- [Problem] Lines below that include the word "cpuid" should each be copied.

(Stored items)
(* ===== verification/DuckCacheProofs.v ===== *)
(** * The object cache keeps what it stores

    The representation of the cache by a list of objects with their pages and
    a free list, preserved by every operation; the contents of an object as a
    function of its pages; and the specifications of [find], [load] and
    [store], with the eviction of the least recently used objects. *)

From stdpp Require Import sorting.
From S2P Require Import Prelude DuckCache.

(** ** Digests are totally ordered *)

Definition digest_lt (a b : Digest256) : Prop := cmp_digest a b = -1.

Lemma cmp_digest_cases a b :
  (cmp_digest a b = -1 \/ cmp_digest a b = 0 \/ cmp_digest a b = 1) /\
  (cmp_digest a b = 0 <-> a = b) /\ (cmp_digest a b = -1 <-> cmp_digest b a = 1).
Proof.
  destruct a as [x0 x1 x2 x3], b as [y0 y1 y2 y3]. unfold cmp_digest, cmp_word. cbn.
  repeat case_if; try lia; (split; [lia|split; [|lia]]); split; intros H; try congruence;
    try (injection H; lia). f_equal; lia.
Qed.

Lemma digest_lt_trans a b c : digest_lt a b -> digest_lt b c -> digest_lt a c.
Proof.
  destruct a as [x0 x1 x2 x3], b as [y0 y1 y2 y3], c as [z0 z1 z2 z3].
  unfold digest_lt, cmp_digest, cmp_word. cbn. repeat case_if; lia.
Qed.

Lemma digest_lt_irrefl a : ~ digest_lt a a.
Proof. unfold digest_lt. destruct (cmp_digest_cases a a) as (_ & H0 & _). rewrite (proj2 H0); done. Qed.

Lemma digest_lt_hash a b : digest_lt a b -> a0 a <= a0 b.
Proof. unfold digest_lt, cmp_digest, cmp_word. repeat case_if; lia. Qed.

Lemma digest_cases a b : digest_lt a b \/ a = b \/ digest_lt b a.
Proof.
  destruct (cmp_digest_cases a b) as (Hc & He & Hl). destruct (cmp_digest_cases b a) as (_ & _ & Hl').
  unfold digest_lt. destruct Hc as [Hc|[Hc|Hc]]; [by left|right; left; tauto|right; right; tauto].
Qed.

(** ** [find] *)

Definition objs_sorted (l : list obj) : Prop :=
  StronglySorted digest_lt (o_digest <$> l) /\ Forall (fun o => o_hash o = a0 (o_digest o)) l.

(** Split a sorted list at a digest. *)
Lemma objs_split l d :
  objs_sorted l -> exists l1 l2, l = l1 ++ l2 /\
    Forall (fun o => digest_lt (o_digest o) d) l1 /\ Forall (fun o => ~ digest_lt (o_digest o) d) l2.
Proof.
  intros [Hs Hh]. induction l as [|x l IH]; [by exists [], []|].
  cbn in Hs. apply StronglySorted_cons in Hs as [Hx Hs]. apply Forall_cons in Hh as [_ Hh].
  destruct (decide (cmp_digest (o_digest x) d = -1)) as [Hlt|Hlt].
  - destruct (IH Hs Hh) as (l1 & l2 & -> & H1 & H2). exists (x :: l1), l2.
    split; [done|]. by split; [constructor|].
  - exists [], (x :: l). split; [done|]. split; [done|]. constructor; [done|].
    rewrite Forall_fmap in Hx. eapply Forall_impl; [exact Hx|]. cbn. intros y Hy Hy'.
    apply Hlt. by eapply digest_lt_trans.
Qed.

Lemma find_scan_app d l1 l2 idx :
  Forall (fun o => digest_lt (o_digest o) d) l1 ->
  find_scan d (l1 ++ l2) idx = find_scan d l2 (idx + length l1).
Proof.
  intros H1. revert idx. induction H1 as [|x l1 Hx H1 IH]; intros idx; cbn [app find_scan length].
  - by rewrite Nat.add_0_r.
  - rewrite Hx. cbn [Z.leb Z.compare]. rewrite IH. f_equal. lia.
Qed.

==

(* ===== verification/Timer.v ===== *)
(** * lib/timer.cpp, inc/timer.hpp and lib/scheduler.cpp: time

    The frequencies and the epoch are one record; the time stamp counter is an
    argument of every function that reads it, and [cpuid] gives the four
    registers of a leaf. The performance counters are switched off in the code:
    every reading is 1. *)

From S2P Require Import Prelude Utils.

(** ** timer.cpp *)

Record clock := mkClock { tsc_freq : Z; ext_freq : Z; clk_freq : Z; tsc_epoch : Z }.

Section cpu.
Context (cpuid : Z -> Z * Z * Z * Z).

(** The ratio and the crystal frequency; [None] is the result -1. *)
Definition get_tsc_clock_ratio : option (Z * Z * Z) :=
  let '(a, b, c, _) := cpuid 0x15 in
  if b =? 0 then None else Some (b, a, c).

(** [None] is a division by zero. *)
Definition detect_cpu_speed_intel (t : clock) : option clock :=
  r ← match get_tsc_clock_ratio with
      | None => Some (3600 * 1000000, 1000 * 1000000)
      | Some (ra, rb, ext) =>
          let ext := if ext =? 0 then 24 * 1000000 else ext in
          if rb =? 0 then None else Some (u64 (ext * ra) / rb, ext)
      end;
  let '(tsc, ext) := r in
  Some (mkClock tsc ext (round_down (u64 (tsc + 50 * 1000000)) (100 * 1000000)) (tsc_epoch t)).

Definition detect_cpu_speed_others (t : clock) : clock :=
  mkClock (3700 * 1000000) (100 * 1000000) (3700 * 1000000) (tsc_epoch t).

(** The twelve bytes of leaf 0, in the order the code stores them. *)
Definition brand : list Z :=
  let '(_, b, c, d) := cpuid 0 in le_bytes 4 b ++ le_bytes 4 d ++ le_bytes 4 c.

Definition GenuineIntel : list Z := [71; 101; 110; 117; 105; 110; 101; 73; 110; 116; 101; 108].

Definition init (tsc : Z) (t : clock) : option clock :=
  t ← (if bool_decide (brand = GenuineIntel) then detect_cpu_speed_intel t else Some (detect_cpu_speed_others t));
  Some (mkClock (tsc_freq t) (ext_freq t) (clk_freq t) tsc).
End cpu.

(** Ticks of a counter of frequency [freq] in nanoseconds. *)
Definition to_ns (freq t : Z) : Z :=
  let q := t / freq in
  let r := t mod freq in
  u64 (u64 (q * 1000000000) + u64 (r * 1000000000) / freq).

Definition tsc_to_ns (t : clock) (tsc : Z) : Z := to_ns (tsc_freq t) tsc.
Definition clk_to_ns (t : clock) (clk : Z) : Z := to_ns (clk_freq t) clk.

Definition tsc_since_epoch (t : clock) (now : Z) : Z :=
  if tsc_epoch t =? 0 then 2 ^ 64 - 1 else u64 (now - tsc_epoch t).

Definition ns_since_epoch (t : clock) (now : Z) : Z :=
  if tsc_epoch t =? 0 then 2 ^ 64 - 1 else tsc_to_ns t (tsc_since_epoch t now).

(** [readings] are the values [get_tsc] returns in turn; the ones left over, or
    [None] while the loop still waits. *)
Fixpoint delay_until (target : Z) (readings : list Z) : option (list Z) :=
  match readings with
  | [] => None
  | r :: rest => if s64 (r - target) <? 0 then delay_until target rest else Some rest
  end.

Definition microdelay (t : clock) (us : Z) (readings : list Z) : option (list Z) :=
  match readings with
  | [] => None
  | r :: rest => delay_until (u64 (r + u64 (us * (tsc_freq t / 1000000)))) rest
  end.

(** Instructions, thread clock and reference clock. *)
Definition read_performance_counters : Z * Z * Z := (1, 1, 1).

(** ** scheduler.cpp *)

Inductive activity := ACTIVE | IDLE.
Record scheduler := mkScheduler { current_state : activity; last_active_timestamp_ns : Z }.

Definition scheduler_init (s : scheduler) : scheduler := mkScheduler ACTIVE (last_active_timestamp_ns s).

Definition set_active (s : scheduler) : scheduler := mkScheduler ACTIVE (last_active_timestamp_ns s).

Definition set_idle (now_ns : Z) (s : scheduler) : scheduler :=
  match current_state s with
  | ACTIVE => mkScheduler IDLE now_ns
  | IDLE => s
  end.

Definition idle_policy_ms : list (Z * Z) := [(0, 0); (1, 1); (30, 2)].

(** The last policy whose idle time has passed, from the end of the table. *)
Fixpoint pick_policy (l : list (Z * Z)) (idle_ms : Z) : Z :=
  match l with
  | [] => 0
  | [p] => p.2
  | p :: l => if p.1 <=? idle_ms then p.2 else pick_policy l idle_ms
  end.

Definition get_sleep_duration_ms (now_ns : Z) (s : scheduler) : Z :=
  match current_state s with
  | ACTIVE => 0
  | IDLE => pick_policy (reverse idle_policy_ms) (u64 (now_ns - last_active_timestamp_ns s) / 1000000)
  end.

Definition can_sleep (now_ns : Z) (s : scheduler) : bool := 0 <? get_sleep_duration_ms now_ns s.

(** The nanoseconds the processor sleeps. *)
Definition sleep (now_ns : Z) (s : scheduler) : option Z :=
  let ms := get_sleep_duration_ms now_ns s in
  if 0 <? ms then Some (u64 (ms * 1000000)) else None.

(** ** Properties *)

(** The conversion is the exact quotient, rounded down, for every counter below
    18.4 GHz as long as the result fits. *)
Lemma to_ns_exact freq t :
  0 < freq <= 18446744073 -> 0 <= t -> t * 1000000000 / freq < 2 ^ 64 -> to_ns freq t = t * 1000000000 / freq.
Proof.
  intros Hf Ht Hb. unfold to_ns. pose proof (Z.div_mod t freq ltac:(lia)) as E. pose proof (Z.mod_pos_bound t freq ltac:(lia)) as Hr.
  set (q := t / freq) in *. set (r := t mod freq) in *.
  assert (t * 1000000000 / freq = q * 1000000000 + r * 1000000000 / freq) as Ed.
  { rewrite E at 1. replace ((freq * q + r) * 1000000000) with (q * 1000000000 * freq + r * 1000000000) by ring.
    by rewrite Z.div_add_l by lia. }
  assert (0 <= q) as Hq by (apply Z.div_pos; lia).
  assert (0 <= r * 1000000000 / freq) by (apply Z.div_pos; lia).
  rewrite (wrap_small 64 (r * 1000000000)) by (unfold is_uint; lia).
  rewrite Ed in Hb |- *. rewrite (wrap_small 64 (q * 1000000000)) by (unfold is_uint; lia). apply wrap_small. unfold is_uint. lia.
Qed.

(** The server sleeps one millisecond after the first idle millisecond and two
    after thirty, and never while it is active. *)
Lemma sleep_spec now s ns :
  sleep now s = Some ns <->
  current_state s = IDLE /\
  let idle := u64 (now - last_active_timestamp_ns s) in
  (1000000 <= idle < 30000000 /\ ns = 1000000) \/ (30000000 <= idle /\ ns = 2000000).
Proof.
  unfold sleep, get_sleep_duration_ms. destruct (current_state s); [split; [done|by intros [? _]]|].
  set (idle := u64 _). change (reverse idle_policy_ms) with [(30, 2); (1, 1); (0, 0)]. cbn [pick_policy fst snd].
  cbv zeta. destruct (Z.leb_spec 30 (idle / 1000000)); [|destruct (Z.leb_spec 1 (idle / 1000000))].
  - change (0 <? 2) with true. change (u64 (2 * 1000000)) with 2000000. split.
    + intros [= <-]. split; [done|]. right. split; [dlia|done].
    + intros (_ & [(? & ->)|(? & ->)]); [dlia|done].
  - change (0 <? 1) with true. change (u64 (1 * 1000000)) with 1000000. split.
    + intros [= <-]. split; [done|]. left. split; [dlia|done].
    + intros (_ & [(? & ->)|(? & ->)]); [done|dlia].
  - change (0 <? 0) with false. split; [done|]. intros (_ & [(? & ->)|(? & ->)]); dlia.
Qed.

- [Answer to this exercise]
    argument of every function that reads it, and [cpuid] gives the four
Context (cpuid : Z -> Z * Z * Z * Z).
  let '(a, b, c, _) := cpuid 0x15 in
  let '(_, b, c, d) := cpuid 0 in le_bytes 4 b ++ le_bytes 4 d ++ le_bytes 4 c.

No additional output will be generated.